### About this task
Give again the entries below exactly, beginning at the first line and ending at the line with "rm_peer : PeerId;".

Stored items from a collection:
-*-*-
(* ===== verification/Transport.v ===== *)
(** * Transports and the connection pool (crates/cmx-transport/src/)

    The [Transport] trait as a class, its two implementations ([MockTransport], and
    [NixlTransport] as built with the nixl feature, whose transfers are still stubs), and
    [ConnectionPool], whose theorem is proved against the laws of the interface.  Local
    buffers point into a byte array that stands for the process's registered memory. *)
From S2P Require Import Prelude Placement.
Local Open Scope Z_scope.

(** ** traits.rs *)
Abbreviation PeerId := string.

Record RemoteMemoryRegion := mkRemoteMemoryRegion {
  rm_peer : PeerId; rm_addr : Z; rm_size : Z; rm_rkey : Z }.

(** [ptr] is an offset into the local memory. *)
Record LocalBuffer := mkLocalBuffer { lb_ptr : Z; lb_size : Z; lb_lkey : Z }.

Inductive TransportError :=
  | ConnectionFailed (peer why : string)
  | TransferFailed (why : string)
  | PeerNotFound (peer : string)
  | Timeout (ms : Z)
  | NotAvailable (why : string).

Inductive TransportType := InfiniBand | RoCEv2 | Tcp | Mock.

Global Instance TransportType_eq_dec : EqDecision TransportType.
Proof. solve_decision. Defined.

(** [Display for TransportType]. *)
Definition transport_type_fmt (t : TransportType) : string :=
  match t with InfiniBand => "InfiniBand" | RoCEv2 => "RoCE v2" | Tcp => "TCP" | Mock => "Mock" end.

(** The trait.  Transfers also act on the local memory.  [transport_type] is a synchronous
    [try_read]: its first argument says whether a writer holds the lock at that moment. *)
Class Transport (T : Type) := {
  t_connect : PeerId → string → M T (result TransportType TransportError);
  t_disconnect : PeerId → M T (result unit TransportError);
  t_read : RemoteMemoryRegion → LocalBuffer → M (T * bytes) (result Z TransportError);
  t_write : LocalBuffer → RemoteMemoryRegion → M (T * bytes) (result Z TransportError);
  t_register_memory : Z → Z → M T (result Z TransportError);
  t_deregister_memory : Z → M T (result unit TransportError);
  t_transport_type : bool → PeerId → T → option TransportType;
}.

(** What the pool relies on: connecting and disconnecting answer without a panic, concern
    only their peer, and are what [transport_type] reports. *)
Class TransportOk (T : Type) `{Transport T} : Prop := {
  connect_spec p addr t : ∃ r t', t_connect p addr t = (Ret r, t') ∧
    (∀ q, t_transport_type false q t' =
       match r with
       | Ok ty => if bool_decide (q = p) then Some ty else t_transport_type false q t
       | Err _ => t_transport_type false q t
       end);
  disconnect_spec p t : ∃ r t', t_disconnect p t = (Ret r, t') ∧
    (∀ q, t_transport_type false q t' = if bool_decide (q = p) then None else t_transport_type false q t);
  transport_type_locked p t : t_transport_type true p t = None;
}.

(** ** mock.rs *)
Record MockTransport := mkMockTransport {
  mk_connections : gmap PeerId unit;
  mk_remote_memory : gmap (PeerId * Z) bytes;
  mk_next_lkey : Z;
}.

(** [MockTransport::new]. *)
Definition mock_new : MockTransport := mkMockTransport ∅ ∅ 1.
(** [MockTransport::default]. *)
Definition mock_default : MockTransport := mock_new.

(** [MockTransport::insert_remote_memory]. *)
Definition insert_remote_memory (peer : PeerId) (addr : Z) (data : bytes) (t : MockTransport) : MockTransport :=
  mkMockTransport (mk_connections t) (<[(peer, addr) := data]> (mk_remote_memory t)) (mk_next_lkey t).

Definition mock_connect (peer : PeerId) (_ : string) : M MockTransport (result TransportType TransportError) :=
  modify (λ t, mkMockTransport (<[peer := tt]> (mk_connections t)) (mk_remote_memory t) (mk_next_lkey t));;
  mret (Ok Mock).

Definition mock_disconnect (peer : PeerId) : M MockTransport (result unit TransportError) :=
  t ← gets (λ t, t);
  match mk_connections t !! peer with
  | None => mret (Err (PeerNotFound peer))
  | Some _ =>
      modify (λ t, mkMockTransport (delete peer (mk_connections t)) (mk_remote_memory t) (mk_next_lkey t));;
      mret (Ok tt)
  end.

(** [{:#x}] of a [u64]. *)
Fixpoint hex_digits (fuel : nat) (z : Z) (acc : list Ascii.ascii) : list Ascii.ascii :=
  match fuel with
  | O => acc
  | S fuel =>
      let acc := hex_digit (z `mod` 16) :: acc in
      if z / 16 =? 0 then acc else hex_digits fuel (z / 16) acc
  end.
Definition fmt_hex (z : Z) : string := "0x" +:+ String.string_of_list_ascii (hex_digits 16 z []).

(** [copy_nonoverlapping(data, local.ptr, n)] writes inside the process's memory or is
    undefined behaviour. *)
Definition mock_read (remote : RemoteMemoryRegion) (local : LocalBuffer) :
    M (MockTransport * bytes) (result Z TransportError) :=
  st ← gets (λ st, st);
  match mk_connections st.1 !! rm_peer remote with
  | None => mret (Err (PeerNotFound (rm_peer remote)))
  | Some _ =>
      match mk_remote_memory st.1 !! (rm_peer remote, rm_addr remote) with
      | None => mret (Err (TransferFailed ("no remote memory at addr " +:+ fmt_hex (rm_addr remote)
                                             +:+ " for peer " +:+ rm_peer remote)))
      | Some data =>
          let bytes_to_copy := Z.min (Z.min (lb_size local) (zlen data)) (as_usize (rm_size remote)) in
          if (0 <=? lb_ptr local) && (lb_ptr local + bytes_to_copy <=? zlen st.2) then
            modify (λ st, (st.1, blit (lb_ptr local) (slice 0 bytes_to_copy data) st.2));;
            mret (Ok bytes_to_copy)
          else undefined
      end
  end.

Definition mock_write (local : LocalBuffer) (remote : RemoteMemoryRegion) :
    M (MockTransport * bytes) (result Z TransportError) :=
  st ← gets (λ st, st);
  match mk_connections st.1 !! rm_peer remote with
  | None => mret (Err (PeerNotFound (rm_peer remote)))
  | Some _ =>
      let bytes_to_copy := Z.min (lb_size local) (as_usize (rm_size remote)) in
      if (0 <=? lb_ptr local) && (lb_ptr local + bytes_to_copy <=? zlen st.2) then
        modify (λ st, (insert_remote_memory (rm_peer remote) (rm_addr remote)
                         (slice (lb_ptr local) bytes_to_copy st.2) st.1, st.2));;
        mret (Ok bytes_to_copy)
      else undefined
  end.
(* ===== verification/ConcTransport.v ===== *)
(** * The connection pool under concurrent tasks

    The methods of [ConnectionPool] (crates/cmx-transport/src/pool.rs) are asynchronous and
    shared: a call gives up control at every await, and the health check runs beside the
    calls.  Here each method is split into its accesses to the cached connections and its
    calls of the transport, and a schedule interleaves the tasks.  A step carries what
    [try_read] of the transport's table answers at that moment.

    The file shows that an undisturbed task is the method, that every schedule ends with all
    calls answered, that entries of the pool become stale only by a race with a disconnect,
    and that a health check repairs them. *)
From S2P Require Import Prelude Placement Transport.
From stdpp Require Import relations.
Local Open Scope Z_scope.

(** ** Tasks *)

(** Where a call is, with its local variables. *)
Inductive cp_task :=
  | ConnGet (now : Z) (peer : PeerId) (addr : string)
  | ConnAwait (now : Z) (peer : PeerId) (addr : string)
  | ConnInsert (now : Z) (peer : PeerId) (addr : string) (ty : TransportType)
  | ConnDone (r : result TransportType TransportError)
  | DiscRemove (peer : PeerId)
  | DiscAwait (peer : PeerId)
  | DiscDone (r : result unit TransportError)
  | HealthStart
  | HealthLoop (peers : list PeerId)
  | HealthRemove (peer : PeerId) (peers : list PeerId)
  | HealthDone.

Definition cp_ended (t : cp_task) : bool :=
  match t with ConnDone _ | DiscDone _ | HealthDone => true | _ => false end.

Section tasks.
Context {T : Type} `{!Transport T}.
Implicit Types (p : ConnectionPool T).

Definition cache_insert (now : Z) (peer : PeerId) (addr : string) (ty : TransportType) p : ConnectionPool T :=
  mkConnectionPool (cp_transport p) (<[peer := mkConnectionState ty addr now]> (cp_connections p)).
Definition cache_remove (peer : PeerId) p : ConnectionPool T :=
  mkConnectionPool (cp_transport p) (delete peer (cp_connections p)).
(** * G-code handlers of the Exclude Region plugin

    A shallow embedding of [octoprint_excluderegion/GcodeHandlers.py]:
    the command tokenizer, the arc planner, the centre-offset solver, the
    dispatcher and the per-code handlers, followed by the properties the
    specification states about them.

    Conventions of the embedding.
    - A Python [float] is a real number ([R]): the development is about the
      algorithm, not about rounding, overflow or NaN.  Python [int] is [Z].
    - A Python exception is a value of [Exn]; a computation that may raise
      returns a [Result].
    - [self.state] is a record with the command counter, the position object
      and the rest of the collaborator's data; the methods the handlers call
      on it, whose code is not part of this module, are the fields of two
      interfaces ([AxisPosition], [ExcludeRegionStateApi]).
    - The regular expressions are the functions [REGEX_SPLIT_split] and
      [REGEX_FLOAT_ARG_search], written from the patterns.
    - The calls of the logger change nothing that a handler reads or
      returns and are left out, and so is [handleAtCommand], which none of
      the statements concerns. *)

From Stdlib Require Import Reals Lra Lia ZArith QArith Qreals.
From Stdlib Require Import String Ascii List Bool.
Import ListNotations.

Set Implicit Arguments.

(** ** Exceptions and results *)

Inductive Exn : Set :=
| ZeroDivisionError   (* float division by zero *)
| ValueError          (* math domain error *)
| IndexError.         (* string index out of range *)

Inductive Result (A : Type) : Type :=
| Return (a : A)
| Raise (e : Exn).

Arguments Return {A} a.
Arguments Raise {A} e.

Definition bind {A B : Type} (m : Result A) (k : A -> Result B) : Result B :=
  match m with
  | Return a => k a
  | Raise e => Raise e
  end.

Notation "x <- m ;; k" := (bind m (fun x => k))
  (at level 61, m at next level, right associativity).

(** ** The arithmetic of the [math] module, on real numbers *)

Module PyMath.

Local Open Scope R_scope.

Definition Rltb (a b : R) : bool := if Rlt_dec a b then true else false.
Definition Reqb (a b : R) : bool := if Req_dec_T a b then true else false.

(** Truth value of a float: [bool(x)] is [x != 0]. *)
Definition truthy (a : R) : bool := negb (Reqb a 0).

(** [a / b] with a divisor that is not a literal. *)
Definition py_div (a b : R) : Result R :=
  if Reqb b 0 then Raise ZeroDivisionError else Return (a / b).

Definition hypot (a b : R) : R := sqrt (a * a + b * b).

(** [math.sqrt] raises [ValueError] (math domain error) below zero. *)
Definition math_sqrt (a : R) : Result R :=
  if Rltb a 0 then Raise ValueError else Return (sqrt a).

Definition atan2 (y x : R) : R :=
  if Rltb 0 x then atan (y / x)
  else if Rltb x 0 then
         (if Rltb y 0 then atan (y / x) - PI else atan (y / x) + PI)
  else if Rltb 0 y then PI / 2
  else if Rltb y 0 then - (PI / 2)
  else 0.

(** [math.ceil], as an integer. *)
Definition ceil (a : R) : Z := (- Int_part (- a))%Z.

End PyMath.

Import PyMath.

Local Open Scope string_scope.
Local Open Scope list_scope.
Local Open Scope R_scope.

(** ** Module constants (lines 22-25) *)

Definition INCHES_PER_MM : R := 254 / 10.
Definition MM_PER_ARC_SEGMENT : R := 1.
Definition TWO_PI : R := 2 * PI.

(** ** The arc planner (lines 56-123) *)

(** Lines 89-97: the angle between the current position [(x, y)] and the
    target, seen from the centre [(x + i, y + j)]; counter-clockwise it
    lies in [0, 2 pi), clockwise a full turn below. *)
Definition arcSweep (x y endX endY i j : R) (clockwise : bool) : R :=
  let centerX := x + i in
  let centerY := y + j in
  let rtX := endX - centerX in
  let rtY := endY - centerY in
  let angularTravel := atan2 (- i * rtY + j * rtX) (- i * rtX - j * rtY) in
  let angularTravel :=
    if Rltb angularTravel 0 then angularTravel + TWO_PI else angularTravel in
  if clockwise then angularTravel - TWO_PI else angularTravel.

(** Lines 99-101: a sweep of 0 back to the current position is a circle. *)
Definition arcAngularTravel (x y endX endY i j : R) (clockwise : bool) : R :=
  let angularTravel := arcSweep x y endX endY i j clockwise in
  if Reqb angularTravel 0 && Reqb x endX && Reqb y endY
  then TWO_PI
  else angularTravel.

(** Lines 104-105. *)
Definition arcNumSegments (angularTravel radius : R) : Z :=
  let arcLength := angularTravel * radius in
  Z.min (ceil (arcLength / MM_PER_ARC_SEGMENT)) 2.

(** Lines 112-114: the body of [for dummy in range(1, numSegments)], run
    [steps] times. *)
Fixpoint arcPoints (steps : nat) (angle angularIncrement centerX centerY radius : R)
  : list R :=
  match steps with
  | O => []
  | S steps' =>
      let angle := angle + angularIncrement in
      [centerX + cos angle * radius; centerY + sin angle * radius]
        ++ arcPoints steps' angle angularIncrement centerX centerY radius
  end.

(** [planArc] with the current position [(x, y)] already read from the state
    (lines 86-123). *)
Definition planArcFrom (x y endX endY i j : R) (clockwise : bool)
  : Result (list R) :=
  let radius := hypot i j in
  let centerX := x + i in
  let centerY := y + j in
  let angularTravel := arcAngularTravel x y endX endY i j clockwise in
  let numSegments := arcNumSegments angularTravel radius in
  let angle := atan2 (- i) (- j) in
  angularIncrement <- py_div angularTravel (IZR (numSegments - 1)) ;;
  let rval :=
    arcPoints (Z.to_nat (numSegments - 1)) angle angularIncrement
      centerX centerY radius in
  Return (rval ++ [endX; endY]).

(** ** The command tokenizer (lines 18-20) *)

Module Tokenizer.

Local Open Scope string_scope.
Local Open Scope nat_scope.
-*-*-
### Answer space
(* ===== verification/Transport.v ===== *)
(** * Transports and the connection pool (crates/cmx-transport/src/)

    The [Transport] trait as a class, its two implementations ([MockTransport], and
    [NixlTransport] as built with the nixl feature, whose transfers are still stubs), and
    [ConnectionPool], whose theorem is proved against the laws of the interface.  Local
    buffers point into a byte array that stands for the process's registered memory. *)
From S2P Require Import Prelude Placement.
Local Open Scope Z_scope.

(** ** traits.rs *)
Abbreviation PeerId := string.

Record RemoteMemoryRegion := mkRemoteMemoryRegion {
  rm_peer : PeerId; rm_addr : Z; rm_size : Z; rm_rkey : Z }.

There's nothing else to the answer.